* The task *
Please return each record exactly as it stands.

*** Material for this exercise ***

Lemma readBase_doing h :
  extends h0 h → doing (readBase publisher channel) h (λ h' r, ∀ b, r = Ok b → base_ok h' b).
Proof.
  intros Hx. unfold readBase. do_step. eapply doing_mono; [apply prepare_doing|]. intros h1 [p|e] E1 Hp; [|done].
  specialize (Hp _ eq_refl). do 2 do_step.
  eapply doing_mono; [apply getReference_acting, channel_reads|].
  intros h2 [[current object]|e] E2 Href.
  - specialize (Href _ _ eq_refl). do_step. eapply doing_reading; [apply getCommit_named; [apply channel_reads|apply hashing_everything]|].
    intros h3 [c|e] E3 Hn; [|done]. specialize (Hn _ eq_refl). do 2 do_step.
    destruct (validateCommitManifest c (sr_Generation current)) as [[]|] eqn:Hv; [|done].
    do_step. pose proof Href as [Hvalid _]. eapply doing_mono.
    { eapply accept_doing; [|exact Hvalid|by split]. eapply published_mono; [|exact Hp]. extending. }
    intros h4 [p'|e] E4 Hp'; [|done]. specialize (Hp' _ eq_refl). do 2 do_step; [done|]. bool_prop.
    do_step. intros b [= <-]. destruct Hvalid as (_ & ? & ? & _ & ? & _).
    split; [|split]; simpl; [lia| |by destruct Hp'].
    split_and!; try done; try lia. eapply reference_read_mono; [by etrans| |exact Href]. extending.
  - do 2 do_step; [done|]. do 2 do_step; [done|]. do_step. intros b [= <-].
    split; [|split]; simpl; [by vm_compute|done|]. apply (published_mono _ h2) in Hp; [by destruct Hp|done].
Qed.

*** End of Material for this exercise ***

* Reply to the exercise *
Lemma readBase_doing h :
  extends h0 h → doing (readBase publisher channel) h (λ h' r, ∀ b, r = Ok b → base_ok h' b).
Proof.
  intros Hx. unfold readBase. do_step. eapply doing_mono; [apply prepare_doing|]. intros h1 [p|e] E1 Hp; [|done].
  specialize (Hp _ eq_refl). do 2 do_step.
  eapply doing_mono; [apply getReference_acting, channel_reads|].
  intros h2 [[current object]|e] E2 Href.
  - specialize (Href _ _ eq_refl). do_step. eapply doing_reading; [apply getCommit_named; [apply channel_reads|apply hashing_everything]|].
    intros h3 [c|e] E3 Hn; [|done]. specialize (Hn _ eq_refl). do 2 do_step.
    destruct (validateCommitManifest c (sr_Generation current)) as [[]|] eqn:Hv; [|done].
    do_step. pose proof Href as [Hvalid _]. eapply doing_mono.
    { eapply accept_doing; [|exact Hvalid|by split]. eapply published_mono; [|exact Hp]. extending. }
    intros h4 [p'|e] E4 Hp'; [|done]. specialize (Hp' _ eq_refl). do 2 do_step; [done|]. bool_prop.
    do_step. intros b [= <-]. destruct Hvalid as (_ & ? & ? & _ & ? & _).
    split; [|split]; simpl; [lia| |by destruct Hp'].
    split_and!; try done; try lia. eapply reference_read_mono; [by etrans| |exact Href]. extending.
  - do 2 do_step; [done|]. do 2 do_step; [done|]. do_step. intros b [= <-].
    split; [|split]; simpl; [by vm_compute|done|]. apply (published_mono _ h2) in Hp; [by destruct Hp|done].
Qed.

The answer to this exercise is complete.